(Stored data entries)
———
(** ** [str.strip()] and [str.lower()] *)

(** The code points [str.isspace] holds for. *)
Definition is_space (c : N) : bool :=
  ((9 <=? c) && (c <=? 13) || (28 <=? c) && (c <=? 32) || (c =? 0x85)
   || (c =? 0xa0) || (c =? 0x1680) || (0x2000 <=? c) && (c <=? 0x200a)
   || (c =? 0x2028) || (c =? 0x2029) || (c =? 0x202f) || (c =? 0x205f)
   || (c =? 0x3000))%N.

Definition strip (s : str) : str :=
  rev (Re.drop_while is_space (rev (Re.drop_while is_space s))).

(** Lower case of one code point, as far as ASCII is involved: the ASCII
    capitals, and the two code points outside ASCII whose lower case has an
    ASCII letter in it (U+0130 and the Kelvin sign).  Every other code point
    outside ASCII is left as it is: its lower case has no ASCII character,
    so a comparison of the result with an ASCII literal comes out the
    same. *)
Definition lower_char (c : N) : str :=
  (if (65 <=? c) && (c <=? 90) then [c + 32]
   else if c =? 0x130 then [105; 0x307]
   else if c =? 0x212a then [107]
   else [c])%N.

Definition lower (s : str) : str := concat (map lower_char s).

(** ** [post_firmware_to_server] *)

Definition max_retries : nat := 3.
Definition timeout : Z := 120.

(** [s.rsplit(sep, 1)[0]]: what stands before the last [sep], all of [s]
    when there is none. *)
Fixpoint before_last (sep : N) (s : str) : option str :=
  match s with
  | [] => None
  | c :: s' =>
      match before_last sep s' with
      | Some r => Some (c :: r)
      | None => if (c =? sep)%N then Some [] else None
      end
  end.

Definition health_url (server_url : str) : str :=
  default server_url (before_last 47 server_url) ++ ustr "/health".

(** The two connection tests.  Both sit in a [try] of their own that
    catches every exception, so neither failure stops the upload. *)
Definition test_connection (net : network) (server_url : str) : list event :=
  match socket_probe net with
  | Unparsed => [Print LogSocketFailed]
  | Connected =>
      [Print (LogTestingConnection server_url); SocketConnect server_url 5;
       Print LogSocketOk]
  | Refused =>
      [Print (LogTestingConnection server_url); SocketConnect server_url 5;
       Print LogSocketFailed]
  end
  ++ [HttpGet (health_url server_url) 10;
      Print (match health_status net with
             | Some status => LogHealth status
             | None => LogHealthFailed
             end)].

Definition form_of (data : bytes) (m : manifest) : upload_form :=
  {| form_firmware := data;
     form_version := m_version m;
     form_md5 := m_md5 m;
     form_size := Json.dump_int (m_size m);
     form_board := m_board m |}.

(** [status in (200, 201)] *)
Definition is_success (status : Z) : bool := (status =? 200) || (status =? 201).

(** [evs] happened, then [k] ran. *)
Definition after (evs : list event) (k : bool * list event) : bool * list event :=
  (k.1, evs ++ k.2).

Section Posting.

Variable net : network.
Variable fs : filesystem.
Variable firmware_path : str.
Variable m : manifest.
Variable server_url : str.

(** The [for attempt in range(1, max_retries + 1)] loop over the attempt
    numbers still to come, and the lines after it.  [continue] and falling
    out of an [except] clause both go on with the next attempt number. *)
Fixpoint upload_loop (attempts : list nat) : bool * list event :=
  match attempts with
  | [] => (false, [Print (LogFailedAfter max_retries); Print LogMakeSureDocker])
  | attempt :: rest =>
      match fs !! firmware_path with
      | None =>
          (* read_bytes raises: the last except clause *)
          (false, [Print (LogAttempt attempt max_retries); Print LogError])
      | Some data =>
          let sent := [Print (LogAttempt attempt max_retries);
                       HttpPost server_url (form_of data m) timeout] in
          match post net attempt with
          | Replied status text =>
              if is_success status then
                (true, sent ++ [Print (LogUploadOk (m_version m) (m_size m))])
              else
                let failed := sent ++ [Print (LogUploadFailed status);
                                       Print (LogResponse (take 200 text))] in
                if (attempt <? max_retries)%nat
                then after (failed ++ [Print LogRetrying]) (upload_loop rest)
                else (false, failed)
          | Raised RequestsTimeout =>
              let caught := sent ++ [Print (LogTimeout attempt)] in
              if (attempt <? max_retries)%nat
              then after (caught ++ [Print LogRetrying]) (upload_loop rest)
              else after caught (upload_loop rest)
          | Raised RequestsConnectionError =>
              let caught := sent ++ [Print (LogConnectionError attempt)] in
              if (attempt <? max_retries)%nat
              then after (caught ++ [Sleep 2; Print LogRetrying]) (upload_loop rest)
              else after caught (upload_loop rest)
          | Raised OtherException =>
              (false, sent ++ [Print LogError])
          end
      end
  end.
———
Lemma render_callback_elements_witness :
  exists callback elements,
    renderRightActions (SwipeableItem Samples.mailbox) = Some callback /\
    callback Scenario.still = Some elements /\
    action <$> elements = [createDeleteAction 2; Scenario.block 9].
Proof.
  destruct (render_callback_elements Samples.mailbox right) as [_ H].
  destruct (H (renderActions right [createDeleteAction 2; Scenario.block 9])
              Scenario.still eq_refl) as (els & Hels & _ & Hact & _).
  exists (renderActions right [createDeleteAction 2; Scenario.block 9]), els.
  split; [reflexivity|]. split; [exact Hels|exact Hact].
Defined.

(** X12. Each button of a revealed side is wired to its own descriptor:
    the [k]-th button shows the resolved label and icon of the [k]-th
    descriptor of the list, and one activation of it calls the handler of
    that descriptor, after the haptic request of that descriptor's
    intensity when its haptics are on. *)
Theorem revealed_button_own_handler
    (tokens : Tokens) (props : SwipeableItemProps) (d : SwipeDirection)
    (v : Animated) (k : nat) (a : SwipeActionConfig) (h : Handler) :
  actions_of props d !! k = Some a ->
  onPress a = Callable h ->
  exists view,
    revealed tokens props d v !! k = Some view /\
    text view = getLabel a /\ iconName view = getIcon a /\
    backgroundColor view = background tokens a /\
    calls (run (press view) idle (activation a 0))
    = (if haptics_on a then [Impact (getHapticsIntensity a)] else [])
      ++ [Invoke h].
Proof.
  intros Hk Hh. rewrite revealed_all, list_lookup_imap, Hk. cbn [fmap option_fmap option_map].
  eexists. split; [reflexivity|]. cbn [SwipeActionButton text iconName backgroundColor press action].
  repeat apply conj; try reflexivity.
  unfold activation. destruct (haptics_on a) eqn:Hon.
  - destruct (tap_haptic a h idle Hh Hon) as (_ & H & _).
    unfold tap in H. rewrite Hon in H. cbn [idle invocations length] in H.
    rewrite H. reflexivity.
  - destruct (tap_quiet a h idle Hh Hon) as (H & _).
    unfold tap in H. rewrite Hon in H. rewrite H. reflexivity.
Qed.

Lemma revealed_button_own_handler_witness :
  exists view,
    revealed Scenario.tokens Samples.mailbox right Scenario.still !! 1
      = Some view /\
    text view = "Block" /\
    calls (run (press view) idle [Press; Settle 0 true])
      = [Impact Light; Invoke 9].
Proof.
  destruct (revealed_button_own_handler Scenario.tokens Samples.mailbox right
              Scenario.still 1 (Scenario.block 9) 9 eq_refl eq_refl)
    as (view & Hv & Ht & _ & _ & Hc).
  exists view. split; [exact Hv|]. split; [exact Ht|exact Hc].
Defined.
———
[TASK GOAL]: Wherever "true" appears in a line of the entries, copy that line.

[ANSWER TO THIS EXERCISE]:
                (true, sent ++ [Print (LogUploadOk (m_version m) (m_size m))])
    calls (run (press view) idle [Press; Settle 0 true])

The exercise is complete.